Ну, в 1902 году это произвело сильнейшее впечатление на присяжных. Конечно, отмена смертной казни заметно повлияла на увядание столь фиглярского стиля. Ссылка на обезглавливание крапивы едва ли безупречна по вкусу. Но на присяжных она сработала. Они дружно решили не брать на себя ответственность за отправку обвиняемой на виселицу. Шесть часов готовили они вердикт, и он был даже встречен аплодисментами. Предложи кому‑то из этих добропорядочных граждан поставить пять собственных благоприобретенных фунтов на ее невиновность, результат, боюсь, оказался бы иной. Защитнику, конечно, помогла Аллегра Боксдейл. Закон о свидетелях по уголовным делам, введенный тремя годами ранее, позволил ему опросить ее в качестве свидетеля. Актриса она была не из последних и каким‑то образом смогла убедить присяжных, что искренне любила старика.

— Может, так оно и было, — произнес Далглиш. — За свою жизнь она, подозреваю, видела мало ласки. А он был ласков.

— Несомненно, несомненно. Но любить? — Глат не сдержался. — Шестидесятидевятилетний безобразнейший старик — и привлекательная девушка двадцати одного года!

Далглиш не был уверен, поддается ли любовь, эта иконоборческая страсть, подобной простой арифметике, но спорить не стал. Глат продолжал:

— А обвинению не удалось отыскать какую‑либо другую любовную ее привязанность. Полиция, естественно, обратилась к прежнему ее партнеру. Он оказался лысым низкорослым человечком с личиком хорька, имел обожаемую нежную жену и пятерых детей. Когда знаменитый номер распался, он стал выступать в другом месте побережья, взяв себе другую партнершу.

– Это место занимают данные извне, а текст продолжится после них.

Lemma flush_at io r c x cn h :
  at_conn r c x cn h → reqW x = Some c → ∃ h' x' ops,
    Flush io r h = Done (flushErr (BodyStream x) io, h') ∧
    responses h' = responses h ∧ (∀ k, k ≠ c → conns h' !! k = conns h !! k) ∧
    at_conn r c x' (cn <| cw ::= (λ l, l ++ ops) |>) h' ∧ unsent x x' ∧
    (flushErr (BodyStream x) io = None → ops = flushOps x).
Proof.
  intros Hat Hw. unfold Flush, flushOps, flushErr. pose proof Hat as [Hx Hc].
  destruct (modReq_at r c _ _ h (λ x, x <| reqW := None |>) Hat) as (h1&H1&R1&K1&A1).
  destruct (write_at r c _ _ h1 [WFlush] A1) as (h2&H2&R2&K2&A2).
  assert (K12 : ∀ k, k ≠ c → conns h2 !! k = conns h !! k).
  { intros k Hk. rewrite K2 by done. by rewrite K1. }
  assert (Hrun : ∀ A (k : M LHeap A), (modReq r (λ x, x <| reqW := None |>) ≫= λ _, write c [WFlush] ≫= λ _, k) h = k h2).
  { intros A k. erewrite bind_done by exact H1. by erewrite bind_done by exact H2. }
  erewrite bind_done by (unfold getReq; by rewrite Hx). rewrite Hw, Hrun.
  destruct (ioFlush io) as [e|].
  { exists h2, (x <| reqW := None |>), [WFlush]. split_and!; [done|congruence|done|done|done|done]. }
  destruct (BodyStream x) as [len|] eqn:Ebs.
  2:{ exists h2, (x <| reqW := None |>), [WFlush]. split_and!; [done|congruence|done|done|done|done]. }
  destruct (modReq_at r c _ _ h2 (λ x, x <| streamingStarted := true |>) A2) as (h3&H3&R3&K3&A3).
  destruct (write_at r c _ _ h3 [WCopyBulk len] A3) as (h4&H4&R4&K4&A4).
  erewrite bind_done by exact H3. erewrite bind_done by exact H4.
  assert (K14 : ∀ k, k ≠ c → conns h4 !! k = conns h !! k).
  { intros k Hk. rewrite K4 by done. rewrite K3. by apply K12. }
  destruct (ioCopy io) as [e|].
  { exists h4, (x <| reqW := None |> <| streamingStarted := true |>), [WFlush; WCopyBulk len]. split_and!; [done|congruence|done| |done|done].
    simpl in A4. rewrite <- app_assoc in A4. exact A4. }
  destruct (write_at r c _ _ h4 [WFlush] A4) as (h5&H5&R5&K5&A5).
  erewrite bind_done by exact H5. exists h5, (x <| reqW := None |> <| streamingStarted := true |>), [WFlush; WCopyBulk len; WFlush].
  split_and!; [done|congruence| | |done|done].
  - intros k Hk. rewrite K5 by done. by apply K14.
  - simpl in A5. rewrite <- !app_assoc in A5. exact A5.
Qed.

Lemma framed_cmds x :
  payload_ok x → framed (cmds x ++ flushOps x) = true.
Proof.
  unfold payload_ok, cmds, flushOps, setCmds.
  case_decide; [intros [[[b ->] ->]|[-> [len ->]]]; done|]. intros ->. by case_decide.
Qed.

И вздыхал, как успешно шли прежде дела, приятно вспоминать, но не становиться ж поперек дороги Алле, а вот если выберется она из тех силков и захочет работать, то знает, куда обратиться. Даже самому подозрительному полицейскому становилось ясно, что интерес у него чисто профессиональный. Как он сказал: «Что промеж друзей значит крупинка — другая мышьяку?»

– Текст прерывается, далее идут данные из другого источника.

(* ===== verification/CoolTimer.v ===== *)
(** * proxy/lambdastore/instance.go: keeping an instance warm

    [HandleRequests] serves requests and, when its timer fires, warms the lambda
    up.  The timer is set again by [warmUp], which is called after each request,
    after each response and at the end of a validation, by several goroutines.
    The critical section of [flagValidated] is one step: the timer, just set to
    [WarmTimout], does not fire inside it. *)

From S2P Require Import Prelude Lambdastore Request Instance Connection Sending.

(** ** The timer *)

(** [time.Timer]: whether it runs and whether its channel, of capacity one, holds
    a tick; [resetting] counts the calls of [warmUp] between [Stop] and [Reset]. *)
Record Cool : Type := MkCool { armed : bool; cooled : bool; resetting : nat }.
#[global] Instance Cool_eta : Eta Cool := λ t, MkCool (armed t) (cooled t) (resetting t).

(** [NewTimer] *)
Definition newCool : Cool := MkCool true false 0.
Definition fire (t : Cool) : Cool := t <| armed := false |> <| cooled := true |>.
(** [if !coolTimer.Stop() { select { case <-coolTimer.C: default: } }] *)
Definition stopCool (t : Cool) : Cool :=
  if armed t then t <| armed := false |> else t <| cooled := false |>.
Definition resetCool (t : Cool) : Cool := t <| armed := true |>.

(** [warmUp], in its two halves. *)
Definition warmUp_stop (t : Cool) : Cool := stopCool t <| resetting ::= S |>.
Definition warmUp_reset (t : Cool) : Cool := resetCool t <| resetting ::= Nat.pred |>.
Definition warmUp (t : Cool) : Cool := resetCool (stopCool t).

(** ** HandleRequests *)

(** Where the loop is: at its [select], setting the timer after a request, in
    [WarmUp], or returned. *)
Inductive Loop : Type :=
  | LSelect | LServed | LResetting | LWarm (v : vstate) | LEnded.

Record Warm : Type := MkWarm { wheap : LHeap; wcool : Cool; wloop : Loop }.
#[global] Instance Warm_eta : Eta Warm := λ w, MkWarm (wheap w) (wcool w) (wloop w).

(** What other goroutines do to the instance without ending a validation. *)
Definition leaves (i : iptr) (h h' : LHeap) : Prop :=
  ∀ x, insts h !! i = Some x →
    ∃ x', insts h' !! i = Some x' ∧ iclosed x' = iclosed x ∧ (chanValidated x = true → chanValidated x' = true).

(** A step of [WarmUp], that is of [validate(true)]; it sets the timer when it
    is the one that calls [flagValidated]. *)
Definition warmStep (i : iptr) (timeout : bool) (v : vstate) (w : Warm) : option Warm :=
  match validate_step i true timeout v (wheap w) with
  | Done (v', h') =>
      Some (w <| wheap := h' |> <| wloop := LWarm v' |>
              <| wcool ::= (λ t, match v, v' with VLoop, VReturned _ => warmUp t | _, _ => t end) |>)
  | _ => None
  end.

Inductive warmth (i : iptr) (w : Warm) : Warm → Prop :=
  | wm_fire : armed (wcool w) = true → warmth i w (w <| wcool ::= fire |>)
  (* [warmUp] of a connection's goroutine *)
  | wm_stop : warmth i w (w <| wcool ::= warmUp_stop |>)
  | wm_reset : (0 < resetting (wcool w))%nat → warmth i w (w <| wcool ::= warmUp_reset |>)
  | wm_other h' : leaves i (wheap w) h' → warmth i w (w <| wheap := h' |>)
  | wm_flag c r h' : flagValidated i c (wheap w) = Done (r, h') →
      warmth i w (w <| wheap := h' |> <| wcool ::= warmUp |>)
  | wm_close h' : Inst_Close i (wheap w) = Done ((), h') →
      warmth i w (w <| wheap := h' |> <| wcool ::= stopCool |>)
  (* the loop *)
  | wm_closed x : wloop w = LSelect → insts (wheap w) !! i = Some x → iclosed x = true →
      warmth i w (w <| wloop := LEnded |>)
  | wm_request cmd tries b h' : wloop w = LSelect → HandleRequest i cmd tries (wheap w) = Done (b, h') →
      warmth i w (w <| wheap := h' |> <| wloop := (if (b : bool) then LServed else LEnded) |>)
  | wm_served : wloop w = LServed → warmth i w (w <| wcool ::= stopCool |> <| wloop := LResetting |>)
  | wm_again : wloop w = LResetting → warmth i w (w <| wcool ::= resetCool |> <| wloop := LSelect |>)
  | wm_tick v h' : wloop w = LSelect → cooled (wcool w) = true → validate_start i (wheap w) = Done (v, h') →
      warmth i w (w <| wheap := h' |> <| wcool ::= (λ t, t <| cooled := false |>) |> <| wloop := LWarm v |>)
  | wm_warm v timeout w' : wloop w = LWarm v → warmStep i timeout v w = Some w' → warmth i w w'
  | wm_warmed c : wloop w = LWarm (VReturned c) → warmth i w (w <| wloop := LSelect |>).

(** The instance is made, and its loop started. *)
Definition warmStart (h : LHeap) : Warm := MkWarm h newCool LSelect.

(** ** What operations do to the instance *)

Section keeps.
Context (i : iptr) (P : Instance → Prop).

Definition has (h : LHeap) : Prop := ∃ x, insts h !! i = Some x ∧ P x.

Lemma has_modify f : (∀ h, insts (f h) = insts h) → preserves has (modify f).
Proof. intros Hf. apply preserves_modify. intros h. unfold has. by rewrite Hf. Qed.
Lemma has_modInst j f : (∀ x, P x → P (f x)) → preserves has (modInst j f).
Proof.
  intros Hf. apply preserves_modify. intros h (x&Hx&Hp). unfold has. cbn. destruct (decide (j = i)) as [->|Hne].
  - rewrite lookup_alter_eq, Hx. eexists. split; [done|by apply Hf].
  - rewrite lookup_alter_ne by done. by exists x.
Qed.
Lemma has_expect {A} e (f : LHeap → option A) :
  preserves has (λ h, expect e (f h) h).
Proof. intros h a h' Hh E. by apply expect_inv in E as [_ ->]. Qed.
Lemma has_getReq r : preserves has (getReq r).
Proof. apply (has_expect PNil (λ h, reqs h !! r)). Qed.
Lemma has_getConn c : preserves has (getConn c).
Proof. apply (has_expect PNil (λ h, conns h !! c)). Qed.
Lemma has_getInst j : preserves has (getInst j).
Proof. apply (has_expect PNil (λ h, insts h !! j)). Qed.
Lemma has_modReq r f : preserves has (modReq r f).
Proof. by apply has_modify. Qed.
Lemma has_modConn c f : preserves has (modConn c f).
Proof. by apply has_modify. Qed.
#[local] Hint Resolve has_modify has_getReq has_getConn has_getInst has_modReq has_modConn : go.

Боксдейлам не везло после того суда. Капитан Морис Боксдейл был убит в 1916 году и детей не оставил, а преподобный Эдвард потерял жену и дочек — близнецов в эпидемию гриппа двумя годами позже. Сам он прожил до 1932 года. Сын его, Губерт, еще, возможно, жив, хоть я и сомневаюсь в этом. Всю семью преследовали постоянные болезни.

Наибольшим моим достижением было то, что я, однако, разыскал Маргерит Годар. Прежде я и не надеялся найти ее в живых. Она не вышла за Брайза — Лэси, да и вообще ие была замужем. Он же отличился на войне 1914–1918 годов, успешно прошел ее, вскорости женился на очень подходящей ему девушке, сестре друга — офицера. В 1925 году он унаследовал титул, умер в 1953–м.

А Маргерит Годар, предполагаю, здравствует и до сих пор. Живет себе в той же скромной гостинице в Борнмуте, где я ее нашел. Но мои старания разыскать ее не дали проку. Она категорически отказалась увидеться со мной. Вот, кстати, записка, которой она мне ответила.

Записка была аккуратно вклеена в блокнот согласно хронологической последовательности и обстоятельно аннотирована. Обри Глат родился исследователем; Далглиш невольно подумал, отчего ж такая страсть к дотошности не нашла более благодарного применения, чем усердное документирование убийств.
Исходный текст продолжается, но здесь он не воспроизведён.